I blogged about data centre automation on the 25 March, but I forgot to say that it now has its own acronym – DCA (obviously). I mentioned that BMC had bought BladeLogic, but I didn’t mention that the price was $800 million. And since then, CA has bought Opalis Software Inc – an IT process automation specialist.
The reason behind the acquisitions and new product announcements is that software vendors can make a lot of money from automation software. And the reason for that is because companies running data centres want to save as much money as possible, and automation is a great way of doing that – even though it involves paying money to software vendors.
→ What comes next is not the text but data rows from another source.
Theorem prompt_resolves te p n v c sc b s r s' te' p' n' v' :
  create_prompt te p n v c sc b s = (Ret r, s') →
  resolve_prompt te p n v s' = (Ret r, s') ∧
  ((te', p', n', v') ≠ (te, p, n, v) → (resolve_prompt te' p' n' v' s').1 = (resolve_prompt te' p' n' v' s).1).
Proof.
  intros (Hv&Hp&_)%create_inv. unfold resolve_prompt, mbind, M_bind. rewrite (bool_decide_false (v = "latest")) by done. simpl.
  rewrite Hp, dict_get_set_eq. split; [done|]. intros Hne. case_bool_decide; [done|]. simpl.
  rewrite Hp, dict_get_set_ne by done. by destruct (dict_get _ _).
Qed.

(** A version is not fixed: creating it again replaces what it resolves to. *)
Theorem prompt_version_replaced te p n v c c' sc b s r s' r' s'' :
  create_prompt te p n v c sc b s = (Ret r, s') → create_prompt te p n v c' sc b s' = (Ret r', s'') →
  ∃ a, resolve_prompt te p n v s'' = (Ret a, s'') ∧ pa_content_ref a = c'.
Proof.
  intros _ (Hv&Hp&Hc&_)%create_inv. exists r'. split; [|done].
  unfold resolve_prompt, mbind, M_bind. rewrite bool_decide_false by done. simpl. by rewrite Hp, dict_get_set_eq.
Qed.
End prompts.

(** Only a denial stops the creation: where a rule asks for approval the prompt is made. *)
Theorem prompt_approval_ignored :
  let rules := [mkRule "p" "prompt" "create" D_require_approval "review prompts" None None None None None None []] in
  ∃ p, (create_prompt (λ _, "") rules 1 1 "greeting" "1.0" "ref" [] "ida" (mkPromptStore [] [] 0)).1 = Ret p ∧
  (evaluate (λ _, "") rules (prompt_request 1 1 "greeting" "1.0" "ida") []).1 = Ret (decision_require_approval "review prompts" "p").
Proof. eexists. split; vm_compute; reflexivity. Qed.
End PromptAssetStore.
Good automation allows an organization to maintain the reliability of their data centres. It also allows all the processes running on the mainframe to proceed at least as efficiently as before. Lastly, it removes the possibility of operator error – whatever action is carried out is always to the same high standard.
In fact, as well as BladeLogic, BMC also bought a company called RealOps last summer. RealOps was an automation specialist. With Opalis being bought by CA, it seems likely that any smaller automation specialist company is going to feel itself alone at sea being circled by sharks – or larger software companies.
According to a recent Forrester report, Hewlett-Packard (who, as I mentioned previously, bought automation-specialists Opsware last summer) came out as market leader in the DCA space, with BladeLogic and BMC coming in second and third – although, of course, now they are a single company. Also according to this survey, CA came behind IBM – so the Opalis acquisition must be intended to push them up the rankings.
A data centre automation product has got to do far more than simply automate tasks previously performed by operators. We’re now expecting to see workload automation, process automation, provisioning automation, ITIL automation, disaster recovery automation, security automation, asset and capacity management automation, etc etc. If you think a process happens at your data centre, then you need software to automate it!
The DCA space looks like it is quite an exciting area to be in. And hopefully, as consumers, we can benefit from the efforts the software vendors are putting into being able to provide all-singing all-dancing products.
1 comment:
Good article - thank you. One small point: CA hasn't (yet) bought Opalis; they merely announced an OEM-style relationship with them. Of course, the rumor is that CA will pick them up but it hasn't happened yet.